La dernière édition parisienne du festival underground américain a révélé toute l'étendue des cultures afro-descendantes.

Un foisonnement de couleurs et de motifs influencé par l'Afrique
Né à Brooklyn en 2005, le festival alternatif Afropunk a essaimé aux quatre coins du monde, d'Atlanta à Londres, de Paris à Johannesburg en l'espace de treize ans.

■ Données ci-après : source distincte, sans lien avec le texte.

Lemma t6021_events_complete_witness :
  exists d d', demo_trace demo_load d /\
    run 14 64 0 0 true demo_sha (EvClose 1 true (Answers (fun _ => true) (fun _ => false))) d = Ret d' /\
    bad_access d' = false.
Proof.
  destruct (demo_reaches demo_load (fun d => match fw_busy d with None => true | _ => false end))
    as (d & Htr & Hb); [vm_compute; reflexivity|].
  exists d. destruct (t6021_events_complete 14 64 0 0 true demo_sha 1 16 demo_load d
    (EvClose 1 true (Answers (fun _ => true) (fun _ => false))) ltac:(lia) ltac:(unfold in_range; lia)
    ltac:(unfold bounded; vm_compute; split; [discriminate|reflexivity]) Htr) as (d' & Hr & Hbad).
  { cbn [enabled]. destruct (fw_busy d); [discriminate Hb|reflexivity]. }
  exists d'. split; [exact Htr|]. split; [exact Hr|exact Hbad].
Defined.
(* ===== verification/M1Map.v ===== *)
(** * IOMMU mappings of the M1 driver

    The mapping layer of [src/ane/src/ane_drv.c] and the scratch pages of
    [src/ane/src/ane_dart.c]: a range of the device's address space is reserved
    in a [drm_mm] allocator and its pages are entered into the IOMMU domain,
    and both are undone together. The IOMMU core and [drm_mm] are the classes
    [Iommu] and [DrmMm]; their laws are the documented behaviour the driver
    relies on. *)

From S2P Require Import Prelude.

(** ** The kernel services *)

(** A domain, observed page by page. [iommu_map] maps one page,
    [iommu_map_sg] a list of pages at consecutive addresses (the value is the
    number of bytes mapped); [iommu_unmap] returns the bytes unmapped. *)
Class Iommu := {
  domain : Type;
  iova_to_phys : domain -> Z -> option Z;
  iommu_map : domain -> Z -> Z -> domain * option errno;
  iommu_map_sg : domain -> Z -> list Z -> domain * (Z + errno);
  iommu_unmap : domain -> Z -> Z -> domain * Z;
}.

(** The address-space allocator: [mm_insert] picks a range of the given size,
    [mm_reserve] accepts a given range; [nodes] maps starts to sizes. *)
Class DrmMm := {
  mm_insert : gmap Z Z -> Z -> option Z;
  mm_reserve : gmap Z Z -> Z -> Z -> bool;
}.

Definition ranges_meet (a n b m : Z) : Prop := a < b + m /\ b < a + n.

Section services.
Context (shift : Z).
Definition page_bytes : Z := Z.shiftl 1 shift.

Class IommuLaws `{Iommu} := {
  map_ok d i p d' j : iommu_map d i p = (d', None) ->
    iova_to_phys d i = None /\ iova_to_phys d' j = if decide (j = i) then Some p else iova_to_phys d j;
  map_err d i p d' e j : iommu_map d i p = (d', Some e) -> iova_to_phys d' j = iova_to_phys d j;
  (* one page, or up to the first hole *)
  unmap_range d i n d' u : 0 <= n -> iommu_unmap d i (n * page_bytes) = (d', u) ->
    exists k, u = k * page_bytes /\ 0 <= k <= n /\
      (forall j, (exists x, 0 <= x < k /\ j = i + x * page_bytes) -> iova_to_phys d' j = None) /\
      (forall j, ~ (exists x, 0 <= x < k /\ j = i + x * page_bytes) -> iova_to_phys d' j = iova_to_phys d j) /\
      (k < n -> iova_to_phys d (i + k * page_bytes) = None);
  (* on an error everything it mapped is unmapped again *)
  map_sg_err d i ps d' e j : iommu_map_sg d i ps = (d', inr e) -> iova_to_phys d' j = iova_to_phys d j;
  map_sg_full d i ps d' n : iommu_map_sg d i ps = (d', inl n) -> n = zlen ps * page_bytes ->
    (forall x, (x < length ps)%nat -> iova_to_phys d (i + Z.of_nat x * page_bytes) = None) /\
    (forall x p, ps !! x = Some p -> iova_to_phys d' (i + Z.of_nat x * page_bytes) = Some p);
  map_sg_other d i ps d' r j : iommu_map_sg d i ps = (d', r) ->
    ~ (exists x, 0 <= x < zlen ps /\ j = i + x * page_bytes) -> iova_to_phys d' j = iova_to_phys d j;
}.

(** The range of the allocator is [[lo, hi)]. *)
Class DrmMmLaws `{DrmMm} (lo hi : Z) := {
  mm_insert_ok ns n a : mm_insert ns n = Some a ->
    0 < n /\ lo <= a /\ a + n <= hi /\ a mod page_bytes = 0 /\
    forall b m, ns !! b = Some m -> ~ ranges_meet a n b m;
  mm_reserve_ok ns a n : mm_reserve ns a n = true ->
    0 < n /\ lo <= a /\ a + n <= hi /\ forall b m, ns !! b = Some m -> ~ ranges_meet a n b m;
}.
End services.

(** ** State *)

(** A [drm_mm] node: its size, and (ghost) the pages mapped in it. *)
Record node := Node { n_size : Z; n_pages : list Z }.

(** The IOMMU domain and the allocator of one device. *)
Record space `{Iommu} := Space { sp_dom : domain; sp_nodes : gmap Z node }.

Section map.
Context `{Iommu} `{DrmMm} (shift : Z).
Abbreviation G := (page_bytes shift).

Definition node_sizes (ns : gmap Z node) : gmap Z Z := n_size <$> ns.

(** [n] pages from [iova]; the count of unmapped pages is only logged. *)
Fixpoint clear_pages (n : nat) (iova : Z) (d : domain) (cleared : Z) : domain * Z :=
  match n with
  | O => (d, cleared)
  | S n' =>
      match iova_to_phys d iova with
      | None => clear_pages n' (iova + G) d cleared
      | Some _ => clear_pages n' (iova + G) (iommu_unmap d iova G).1 (cleared + 1)
      end
  end.
Definition ane_tm_status : mprog Z := tm_read32 TM_STATUS.

Definition ane_tm_enqueue (req : ane_request) : mprog unit :=
  let qid := r_qid req in
  tq_write32 (TQ_STATUS qid) 0x1;;
  for_each (zip (seq 0 32) (r_bar req)) (fun '(bdx, bar) => tq_write32 (TQ_BAR1 qid (Z.of_nat bdx)) bar);;
  tq_write32 (TQ_SIZE1 qid) (u32 (Z.shiftl (u32 (Z.shiftr (r_td_size req) 2 - 1)) 0x10));;
  tq_write32 (TQ_ADDR1 qid) (r_btsp_iova req);;
  tq_write32 (TQ_NID1 qid) (Z.lor (Z.shiftl (Z.land (r_nid req) 0xff) 8) 1).

Definition ane_tm_push_tq (req : ane_request) : mprog unit :=
  let qid := r_qid req in
  addr ← tq_read32 (TQ_ADDR1 qid);
  tm_write32 TM_ADDR addr;;
  size ← tq_read32 (TQ_SIZE1 qid);
  tm_write32 TM_INFO (Z.lor size (r_td_count req));;
  tm_write32 TM_PUSH (Z.lor (default 0 (TQ_PRTY_TABLE !! Z.to_nat qid)) (Z.shiftl (Z.land qid 7) 8)).

(** ** Events *)

Definition finish_info (req : ane_request) : Z :=
  Z.lor (Z.lor 0x05000000 (u32 (Z.shiftl (r_nid req) 16))) (u32 (r_td_count req - 1)).

(** [n] events of a line; the other words of an event are read and dropped. *)
Fixpoint pop_events (n : nat) (line : Z) (req : option ane_request) (finished : Z) : mprog Z :=
  match n with
  | O => mret finished
  | S n' =>
      info ← tm_read32 (TM_IRQ_INFO line);
      tm_read32 (TM_IRQ_UNK1 line);;
      tm_read32 (TM_IRQ_TMST line);;
      tm_read32 (TM_IRQ_UNK2 line);;
      pop_events n' line req
        (match req with
         | Some r => if info =? finish_info r then Z.lor finished (Z.shiftl 1 line) else finished
         | None => finished
         end)
  end.

(** One line; [None] is a count over the cap. *)
Definition collect_line (line : Z) (req : option ane_request) (finished : Z) : mprog (option Z) :=
  count ← tm_read32 (TM_IRQ_EVTC line);
  if count >? 64 then mret None
  else f ← pop_events (Z.to_nat count) line req finished; mret (Some f).

(** The value is [-EIO] or whether the task is done and the engine idle; the
    updated [finished] comes back with it. *)
Definition ane_tm_collect_events (req : option ane_request) (finished : Z) : mprog (Z * (bool + errno)) :=
  f ← collect_line 0 req finished;
  match f with
  | None => mret (finished, inr EIO)
  | Some f0 =>
      f ← collect_line 1 req f0;
      match f with
      | None => mret (f0, inr EIO)
      | Some f =>
          ack ← tm_read32 TM_IRQ_ACK;
          tm_write32 TM_IRQ_ACK (Z.lor ack 2);;
          if f =? 3 then
            st ← tm_read32 TM_STATUS;
            mret (f, inl (negb (Z.land st TM_IS_IDLE =? 0)))
          else mret (f, inl false)
      end
  end.

(** ** The DART latch *)

Fixpoint dart_scan (n : nat) (i : nat) : mprog (option (Z * Z)) :=
  match n with
  | O => mret None
  | S n' =>
      err ← dart_read i DART_ERROR;
      if Z.land err DART_ERROR_FLAG =? 0 then dart_scan n' (S i)
      else
        lo ← dart_read i DART_ERROR_ADDR_LO;
        hi ← dart_read i DART_ERROR_ADDR_HI;
        mret (Some (err, Z.lor lo (Z.shiftl hi 32)))
  end.

(** Status and address of the first DART with a latched fault. The address
    registers are read only when the caller asks for the address. *)
Definition ane_dart_faulted_at : mprog (option (Z * Z)) := dart_scan (length (dart_sids bd)) 0.

Fixpoint dart_flags (n : nat) (i : nat) : mprog bool :=
  match n with
  | O => mret false
  | S n' =>
      err ← dart_read i DART_ERROR;
      if Z.land err DART_ERROR_FLAG =? 0 then dart_flags n' (S i) else mret true
  end.

Definition ane_dart_faulted : mprog bool := dart_flags (length (dart_sids bd)) 0.

Definition ane_dart_invalidate (i : nat) (sid : Z) : mprog (option errno) :=
  if sid >=? 32 then mret (Some EINVAL)
  else
    dart_write i DART_STREAM_SELECT (Z.shiftl 1 sid);;
    dart_write i DART_STREAM_COMMAND DART_STREAM_COMMAND_INVALIDATE;;
    '(_, e) ← read_poll_timeout (dart_read i DART_STREAM_COMMAND)
                (fun cmd => Z.land cmd DART_STREAM_COMMAND_BUSY =? 0);
    mret e.

Definition invalidate_all : mprog unit :=
  for_each (imap (fun i sid => (i, sid)) (dart_sids bd)) (fun '(i, sid) => ane_dart_invalidate i sid;; mret tt).

Definition ane_dart_mask : mprog unit := modify (set_masked true).
Definition ane_dart_unmask : mprog unit := modify (set_masked false).

(** [ane_dart_drain_fault] with its TLB invalidation. *)
Definition drain_fault (env : option Z * bool) (iova : Z) : mprog (Z * Z + errno) :=
  a ← get_ane;
  let '(sp, r) := ane_dart_drain_fault shift env.1 env.2 iova (a_space a) in
  modify (set_space sp);;
  match r with
  | inl x => invalidate_all;; mret (inl x)
  | inr e => mret (inr e)
  end.

Definition release_scratch (scratch : list (Z * Z)) : mprog unit :=
  modify (fun a => set_space (ane_dart_release_scratch shift scratch (a_space a)) a);;
  match scratch with [] => mret tt | _ => invalidate_all end.

(** ** Recovery *)

(** [pm_runtime_force_suspend] and [pm_runtime_force_resume] of domain [i]. *)
Definition pm_suspend (i : nat) : mprog (option errno) := fun s =>
  let '(e, r) := force_suspend i (s_eng s) in (r, Mach _ _ e (s_log s ++ [APower false i]) (s_ane s)).
Definition pm_resume (i : nat) : mprog (option errno) := fun s =>
  let '(e, r) := force_resume i (s_eng s) in (r, Mach _ _ e (s_log s ++ [APower true i]) (s_ane s)).

(** A loop over domains that stops at the first error. *)
Fixpoint each_domain (f : nat -> mprog (option errno)) (l : list nat) : mprog (option errno) :=
  match l with
  | [] => mret None
  | i :: l =>
      e ← f i;
      match e with
      | Some e => mret (Some e)
      | None => each_domain f l
      end
  end.

(** [ane_runtime_resume]: re-arms the task manager and samples its first
    status. DVFS is not modelled. *)
Definition ane_runtime_resume : mprog unit :=
  (a ← get_ane;
   match a_status_fresh a with
   | None => ane_ps_act;; mret tt
   | Some _ => mret tt
   end);;
  ane_tm_enable;;
  a ← get_ane;
  match a_status_fresh a with
  | Some _ => mret tt
  | None => st ← ane_tm_status; modify (set_fresh (Some st));; ane_ps_act;; mret tt
  end.

(** [ane_runtime_suspend] outside a recovery cycle: a wedged engine may only
    be gated once it is quiesced, and the power-off is noted. *)
Definition ane_runtime_suspend : mprog (option errno) :=
  a ← get_ane;
  if a_wedged a then
    if negb (a_quiesced a) then mret (Some EBUSY)
    else modify (set_por true);; mret None
  else mret None.

(** With several domains the cycle suspends and resumes each of them; with
    one, the device itself is suspended (its callback lets a recovery cycle
    pass) and its resume callback runs. The usage references taken around the
    calls are given back on every path. *)
Definition ane_pd_cycle : mprog (option errno) :=
  if (1 <? pd_count bd)%nat then
    e ← each_domain pm_suspend (seq 0 (pd_count bd));
    match e with
    | Some e => mret (Some e)
    | None => each_domain pm_resume (seq 0 (pd_count bd))
    end
  else
    e ← pm_suspend 0;
    match e with
    | Some e => mret (Some e)
    | None =>
        e ← pm_resume 0;
        match e with
        | Some e => mret (Some e)
        | None => ane_runtime_resume;; mret None
        end
    end.

Fixpoint drain_line (n : nat) (line : Z) : mprog unit :=
  match n with
  | O => mret tt
  | S n' =>
      tm_read32 (TM_IRQ_INFO line);;
      tm_read32 (TM_IRQ_UNK1 line);;
      tm_read32 (TM_IRQ_TMST line);;
      tm_read32 (TM_IRQ_UNK2 line);;
      drain_line n' line
  end.

Definition clear_error (reg : Z) : mprog unit :=
  v ← tm_read32 reg;
  if v =? 0 then mret tt
  else
    tm_write32 reg v;;
    (w ← tm_read32 reg; if w =? 0 then mret tt else tm_write32 reg 0);;
    tm_read32 reg;; mret tt.

Definition clear_queue (qid : Z) : mprog unit :=
  nid ← tq_read32 (TQ_NID1 qid);
  tq_write32 (TQ_STATUS qid) 0;;
  if Z.land nid 1 =? 0 then mret tt
  else tq_write32 (TQ_NID1 qid) (Z.land nid (U32_MAX - 1)).

Definition ane_tm_drain_retained : mprog unit :=
  v ← tm_read32 TM_TQ_EN;
  tm_write32 TM_TQ_EN (Z.land v (U32_MAX - 0x3000));;
  for_each [0; 1] (fun line => count ← tm_read32 (TM_IRQ_EVTC line); drain_line (Z.to_nat (Z.min count 64)) line);;
  (ack ← tm_read32 TM_IRQ_ACK; tm_write32 TM_IRQ_ACK (Z.lor ack 3));;
  for_each [TM_ERROR1; TM_ERROR2; TM_ERROR3] clear_error;;
  for_each (seqZ 0 8) clear_queue;;
  for_each [TM_COMMITTED; TM_ERROR1; TM_ERROR2; TM_ERROR3] (fun reg => tm_read32 reg;; mret tt).

(** [ane_drv.c]: every preserved range is unmapped and its pages are freed. *)
Definition ane_reclaim_preserved : mprog unit :=
  modify (fun a => set_preserved [] (set_space (fold_left (reclaim_one shift) (a_preserved a) (a_space a)) a)).

(** What only success does. *)
Definition recover_done : mprog (option errno) :=
  modify (set_quiesced false);;
  a ← get_ane;
  (if a_wedged a then modify (set_wedged false (a_pins a - 1));; ane_reclaim_preserved else mret tt);;
  mret None.

(** The idle check. *)
Definition recover_check : mprog (option errno) :=
  a ← get_ane;
  '(_, err) ← read_poll_timeout (tm_read32 TM_STATUS)
    (fun st => negb (Z.land st TM_IS_IDLE =? 0) || (st =? default 0 (a_status_fresh a)));
  tm_read32 TM_STATUS;;
  match err with
  | Some e => mret (Some e)
  | None => recover_done
  end.

Definition ane_tm_recover : mprog (option errno) :=
  a ← get_ane;
  if a_scratch_retained a then mret (Some EBUSY)
  else if negb (a_wedged a) then mret None
  else if a_por_pending a then
    modify (set_por false);;
    e ← ane_ps_verify_on;
    match e with
    | Some e => mret (Some e)
    | None => recover_check
    end
  else if a_quiesced a then mret (Some EAGAIN)
  else
    e ← ane_pd_cycle;
    match e with
    | Some e => mret (Some e)
    | None =>
        modify set_gated;;
        modify (set_quiesced true);;
        e ← ane_ps_verify_on;
        match e with
        | Some e => mret (Some e)
        | None =>
            (if tm_retention bd then ane_tm_drain_retained else mret tt);;
            ane_tm_enable;;
            recover_check
        end
    end.

(** ** Execution *)

(** The latch first, then the engine. *)
Definition ane_tm_poll_step (req : ane_request) (finished : Z) : mprog (Z * (bool + errno)) :=
  f ← ane_dart_faulted;
  if (f : bool) then mret (finished, inr EIO) else ane_tm_collect_events (Some req) finished.

(** The completion poll; [finished] is updated by every step. *)
Fixpoint poll_task (n : nat) (req : ane_request) (finished : Z) : mprog (Z * (bool + errno) * option errno) :=
  '(finished, st) ← ane_tm_poll_step req finished;
  match st with
  | inl false =>
      match n with
      | O => mret (finished, st, Some ETIMEDOUT)
      | S n' => poll_task n' req finished
      end
  | _ => mret (finished, st, None)
  end.

(** The outer loop, [n] scratch pages left: the error, whether a fault was
    seen, and the scratch pages. *)
Fixpoint task_loop (env : nat -> option Z * bool) (n : nat) (req : ane_request) (finished : Z)
    (scratch : list (Z * Z)) (faulted : bool) : mprog (option errno * bool * list (Z * Z)) :=
  k ← get_polls;
  '(finished, st, err) ← poll_task k req finished;
  let err := match err, st with None, inr e => Some e | _, _ => err end in
  f ← ane_dart_faulted_at;
  match f with
  | None => mret (err, faulted, scratch)
  | Some (_, iova) =>
      match n with
      | O => mret (Some EIO, true, scratch)
      | S n' =>
          r ← drain_fault (env (length scratch)) iova;
          match r with
          | inr e => mret (Some e, true, scratch)
          | inl x => task_loop env n' req finished (scratch ++ [x]) true
          end
      end
  end.

(** The report of a wedge: the engine is not read behind a latched fault. *)
Definition wedge_report (faulted : bool) (err : errno) : mprog unit :=
  a ← get_ane;
  if a_wedged a then modify (set_wedged true (a_pins a))
  else
    modify (set_wedged true (a_pins a + 1));;
    behind ← (if faulted || bool_decide (err = EIO) then mret true
              else f ← ane_dart_faulted_at; mret (bool_decide (is_Some f)));
    if (behind : bool) then mret tt
    else
      for_each [TM_STATUS; TM_ERROR1; TM_ERROR2; TM_ERROR3; TM_IRQ_EVTC 0; TM_IRQ_EVTC 1]
        (fun reg => tm_read32 reg;; mret tt).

Présent pour la quatrième fois dans la capitale le week-end dernier, l'événement célèbre l'affirmation des cultures noires décomplexées et dénonce toutes formes de discriminations raciales, physiques ou sexuelles. « Ce mouvement traduit la volonté de dire que les Noirs ne sont pas associés à un type de musique en particulier », précise l'essayiste et documentariste Rokhaya Diallo qui a animé une des deux journées. « C'est une manifestation extrêmement bienveillante qui prône une forme de liberté que l'on croise dans le public », poursuit-elle. « J'adore m'apercevoir que le spectacle est autant parmi les festivaliers que sur scène, dans les looks des gens se dégagent quelque chose de spectaculaire. » Ouvert absolument à tout le monde, le succès de la formule repose sur un savant mélange d'une programmation musicale éclectique mêlée à la mode, l'art et la ripaille avec une vingtaine de food trucks. Preuve du succès, la manifestation a déménagé du Trianon à La Villette l'année dernière et affichait complet pour cette édition avec 8 000 personnes aux styles vestimentaires pointus. Poids plume à côté du mastodonte new-yorkais et de ses 90 000 spectateurs, la déclinaison française attire déjà les voisins, du Benelux à la Grande-Bretagne, puisque près de 40 % du public est étranger.